Multimedia keyboard howto

So thanks to Crispin
and the people commenting on his blog I at least figured out how
one creates new keyboard profiles for X11.

Step 1: Get the numerical code for the key using the ‘xev’ tool shipping with X

Step 2: Figure out the X11 code by looking up those numbers in /usr/share/X11/xkb/keycodes/xfree86

Step 3: Add a section to /usr/share/X11/xkb/symbols/inet with those codes linking them to relevant XFree86 codes. (make a backup copy first) For my laptop that ended up with:

// Laptop/notebook Dell Inspiron 8xxx
partial alphanumeric_keys
xkb_symbols "inspiron" {
    key <I22>   {       [ XF86AudioPlay, XF86AudioPause ] };
    key <I10>   {       [ XF86AudioPrev         ]       };
    key <I19>   {       [ XF86AudioNext         ]       };
    key <I24>   {       [ XF86AudioStop         ]       };
    key <I30>   {       [ XF86AudioRaiseVolume  ]       };
    key <I2E>   {       [ XF86AudioLowerVolume  ]       };
    key <I20>   {       [ XF86AudioMute         ]       };
};

Step 4: Then make a unified patch by doing:

diff -u inet inet.backup > inet.patch

Step 5: And finally submit
a bug into the freedesktop bugzilla

4 Responses to “Multimedia keyboard howto”

  1. Ken says:

    I have one key that even xev doesn’t respond to.

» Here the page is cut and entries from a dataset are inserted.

Definition fails {A} (e : cmd_error) : cmd A := λ s, (s, Err e).
Definition print (p : printed) : cmd unit := λ s, (mkC (c_state s) (c_out s ++ [p]) (c_err s), Ok tt).
Definition warn (p : printed) : cmd unit := λ s, (mkC (c_state s) (c_out s) (c_err s ++ [p]), Ok tt).

(** A call of the agent. *)
Definition call {A} (m : flow A) : cmd A := λ s,
  let '(st, r) := m (c_state s) in
  (mkC st (c_out s) (c_err s), match r with Ok a => Ok a | Err e => Err (CAgent e) end).

(** [app.confirm] *)
Definition confirm (yes : bool) : cmd bool := λ s,
  let st := c_state s in
  let '(n, r) := Human.confirm yes (net st) in
  (mkC (mkState n (secrets st) (redactor st) (trail st)) (c_out s) (c_err s),
   match r with Ok b => Ok b | Err e => Err (CHuman e) end).

(** What a command came to: the state, once an agent was loaded. *)
Record outcome := mkOutcome { oc_state : option cstate; oc_exit : Z }.

Definition ended (r : result cmd_error unit) : outcome := mkOutcome None (exit_code r).

(** [load], and what there is of the audit log. *)
Context (load : bool → result bytes (Agent * agent_state)).
Context (log : Audit) (log_readable : bool) (log_files : files).

(** [parse], and then the rest of the command. *)
Definition parsed (fs : FlagSet) (args : list bytes) (stop : bool) (k : FlagSet → list bytes → outcome) : outcome :=
  match parseWith fs args stop with
  | Err ErrHelp => ended (Err CHelp)
  | Err _ => ended (Err CUsage)
  | Ok (fs, rest) => k fs rest
  end.

Definition loaded {A} (needKey : bool) (code : result cmd_error A → Z) (body : Agent → cmd A) : outcome :=
  match load needKey with
  | Err text => mkOutcome None (code (Err (CLoad text)))
  | Ok (a, st) => let '(s, r) := body a (mkC st [] []) in mkOutcome (Some s) (code r)
  end.

Definition usage : outcome := ended (Err CUsage).

Definition document_or (json : bool) (d : document) (k : cmd unit) : cmd unit := if json then print (Document d) else k.

Definition session_note : bytes :=
  B["note: retention session keeps the value only in the process that fetches it, so with one-shot CLI commands it is gone when fetch returns; use -retention until-revoked or until:<date>, or run the MCP server"].

Definition cmdRequest (args : list bytes) : outcome :=
  parsed request_flags args false (λ fs _,
    if is_empty (flag_string fs B["name"]) || is_empty (flag_string fs B["purpose"]) then usage
    else loaded true exit_code (λ a,
      out ← call (Request a (mkRequestInput (sb (flag_string fs B["name"])) (flag_string fs B["purpose"])
                    (flag_string fs B["retention"]) (flag_bool fs B["sendable"]) (flag_string fs B["ttl"])));
      document_or (flag_bool fs B["json"]) (DRequest out)
        (_ ← print (line (ro_Message out));
         _ ← print (Text ([x0a] ++ B["request id: "] ++ ro_RequestID out ++ [x0a]));
         if beq (ro_Retention out) RetentionSession then warn (line session_note) else mret tt))).

Definition cmdFetch (fuel : nat) (args : list bytes) : outcome :=
  parsed fetch_flags args false (λ fs rest,
    loaded true exit_code (λ a,
      out ← call (Fetch a fuel (mkFetchInput (arg0 rest) (flag_int fs B["wait"])));
      document_or (flag_bool fs B["json"]) (DFetch out)
        (_ ← print (Text (status_text (fo_Status out) ++ B[": "] ++ fo_Message out ++ [x0a]));
         match fo_Status out with StatusWaiting => fails CWaiting | _ => mret tt end))).

Definition cmdSend (args : list bytes) : outcome :=
  parsed send_flags args false (λ fs rest,
    if is_empty (arg0 rest) then usage
    else
      let name := sb (arg0 rest) in
      loaded true exit_code (λ a,
        _ ← call (CanSend name);
        ok ← confirm (flag_bool fs B["yes"]);
        if negb ok then fails CCancelled
        else
          out ← call (Send a (mkSendInput name (flag_string fs B["ttl"]) (flag_bool fs B["delete-after"])));
          document_or (flag_bool fs B["json"]) (DSend out) (print (line (so_Message out))))).

(** [run]: the exit code is the command's own. *)
Definition run_exit (r : result cmd_error RunOutput) : Z :=
  match r with
  | Err _ => 1
  | Ok out => if out_TimedOut out then 124 else if out_ExitCode out <? 0 then 1 else out_ExitCode out
  end.

Definition run_input (fs : FlagSet) (command : list bytes) : RunInput :=
  mkRunInput command ((λ p : bytes * bytes, (p.1, sb p.2)) <$> flag_pairs fs B["env"]) (flag_string fs B["cwd"]) []
    (flag_int fs B["timeout"])
    (if is_empty (flag_string fs B["capture-as"]) then None
     else Some (mkCapture (sb (flag_string fs B["capture-as"])) (flag_string fs B["capture-pattern"]) (flag_string fs B["capture-retention"]) []))
    false (flag_bool fs B["consume"]).

Definition unless_empty (s : bytes) (k : cmd unit) : cmd unit := if is_empty s then mret tt else k.

Definition run_and_print (input : RunInput) (a : Agent) : cmd RunOutput :=
  out ← call (Run a input);
  _ ← unless_empty (out_Stdout out) (print (Text (out_Stdout out)));
  _ ← unless_empty (out_Stderr out) (warn (Text (out_Stderr out)));
  _ ← unless_empty (out_Message out) (warn (line (out_Message out)));
  mret out.

Definition cmdRun (args : list bytes) : outcome :=
  parsed run_flags args true (λ fs command,
    if bool_decide (command = []) then usage else loaded true run_exit (run_and_print (run_input fs command))).

Definition time_text (t : Time) : bytes := Format_RFC3339 t.

Definition list_row (m : Metadata) : list bytes :=
  [bs (Name m); BackendName m; Secrets.Retention m; time_text (CreatedAt m);
   (if IsZero (ExpiresAt m) then B["-"] else time_text (ExpiresAt m)); format_bool (Sendable m); Source m; Itoa (SizeBytes m)].
(** The human's part, given a link that parses and what was sealed for it. *)
Lemma cmdOpen_yields {M : Type} `{!Terminal M} (version : bytes) (m : M) raw yes r page ct env value encKey :
  is_empty raw = false → Link.ParseReveal raw = Ok (r, page) →
  is_ok (Link.NormalizeOrigin (Link.Reveal_RelayOrigin r page)) = true → zlen (Link.rKey r) = Tokens.KeySize →
  DecryptEnvelope encKey ct (Link.Reveal_AAD r) = Ok env → SecretBytes env = Some value →
  let in_session := session (Link.rID r) (Link.rRevealToken r) m in
  (∀ rc m1 m2 c t, in_session m1 → Client.Open rc (Link.rID r) (Link.rRevealToken r) m1 = (m2, Ok (c, t)) → c = ct) →
  (if Link.PasswordProtected r
   then ∀ m1 m2 pw, in_session m1 → readSecret m1 = (m2, Ok pw) → RevealKeyWithPassword (Link.rKey r) pw (Link.rSalt r) = Ok encKey
   else encKey = Link.rKey r) →
  yields (Link.rID r) (Link.rRevealToken r) m (cmdOpen version raw yes) (λ v, v = value).
Proof.
  intros Hraw Hp Ho Hk Hdec Hv in_session Hct Hpw. unfold cmdOpen.
  eapply (yields_bind _ _ _ _ _ (λ _, True)); [eapply (yields_lift _ _ _ _ _ tt); [by rewrite Hraw|done]|intros _ _].
  eapply (yields_bind _ _ _ _ _ (λ x, x = (r, page))); [eapply yields_lift; [by rewrite Hp|done]|intros _ ->].
  eapply (yields_bind _ _ _ _ _ (λ _, True)).
  { unfold connect, Client.New. destruct (Link.NormalizeOrigin _); [by apply yields_ret|done]. }
  intros rc _. eapply (yields_bind _ _ _ _ _ (λ _, True)); [apply yields_call; [apply status_error_outside|apply session_status|done]|]. intros st _.
  destruct (negb _); [by apply yields_fail|]. eapply yields_bind; [apply yields_confirm|]. intros ok _.
  destruct (negb ok); [by apply yields_fail|].
  eapply (yields_bind _ _ _ _ _ (λ k, k = Link.rKey r)).
  { eapply yields_lift; [|done]. unfold KeyFromBytes. by rewrite Hk. }
  intros k ->.
  set (P := λ pw, if Link.PasswordProtected r then RevealKeyWithPassword (Link.rKey r) pw (Link.rSalt r) = Ok encKey else True).
  eapply (yields_bind _ _ _ _ _ P).
  { unfold P. destruct (Link.PasswordProtected r); [|by apply yields_ret].
    eapply yields_bind; [apply yields_readSecret, Hpw|]. intros pw Hk'.
    destruct (is_empty pw); [by apply yields_fail|by apply yields_ret]. }
  intros pw HP. eapply (yields_bind _ _ _ _ _ (λ x, x.1 = ct)).
  { apply yields_call; [done|apply session_open|]. intros n n' [c t] Hn Hopen. by eapply Hct. }
  intros [c t] Hc. simpl in Hc. subst c. eapply (yields_bind _ _ _ _ _ (λ x, x = env)).
  { unfold P in HP. destruct (Link.PasswordProtected r).
    - unfold decryptWithPassword, password_attempts. eapply yields_bind; [by apply (yields_lift _ _ _ _ _ encKey (λ k, k = encKey) HP)|].
      intros _ ->. rewrite Hdec. by apply yields_ret.
    - subst encKey. eapply yields_lift; [by rewrite Hdec|done]. }
  intros _ ->. rewrite Hv. apply yields_show_value.
Qed.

Is it hopeless? Or does this mean that I need to dig around in obscure configuration files (which is pretty much the same thing)? :-)

  2. Christian says:

    No idea Ken, I guess if Xev doesn’t respond to it simply isn’t registered being pressed at all.

  3. textshell says:

    If xev doesn’t show the keypresses at all, maybe the kernel is missing information about the keys (as on my laptop)
    take a look at the kernel messages and man google for setkeycodes.

    I hope that helps ;)

  4. Marius says:

    I had the very same problem, some keys are not recognized by xev. Check the comments on this blog for a solution:
    http://linuxgangster.org/modules.php?name=Content&file=viewarticle&id=17

    Whenever you hit a key and see nothing in xev a message is logged to /var/log/messages, using info from the log you will have to map the keycode using setkeycodes.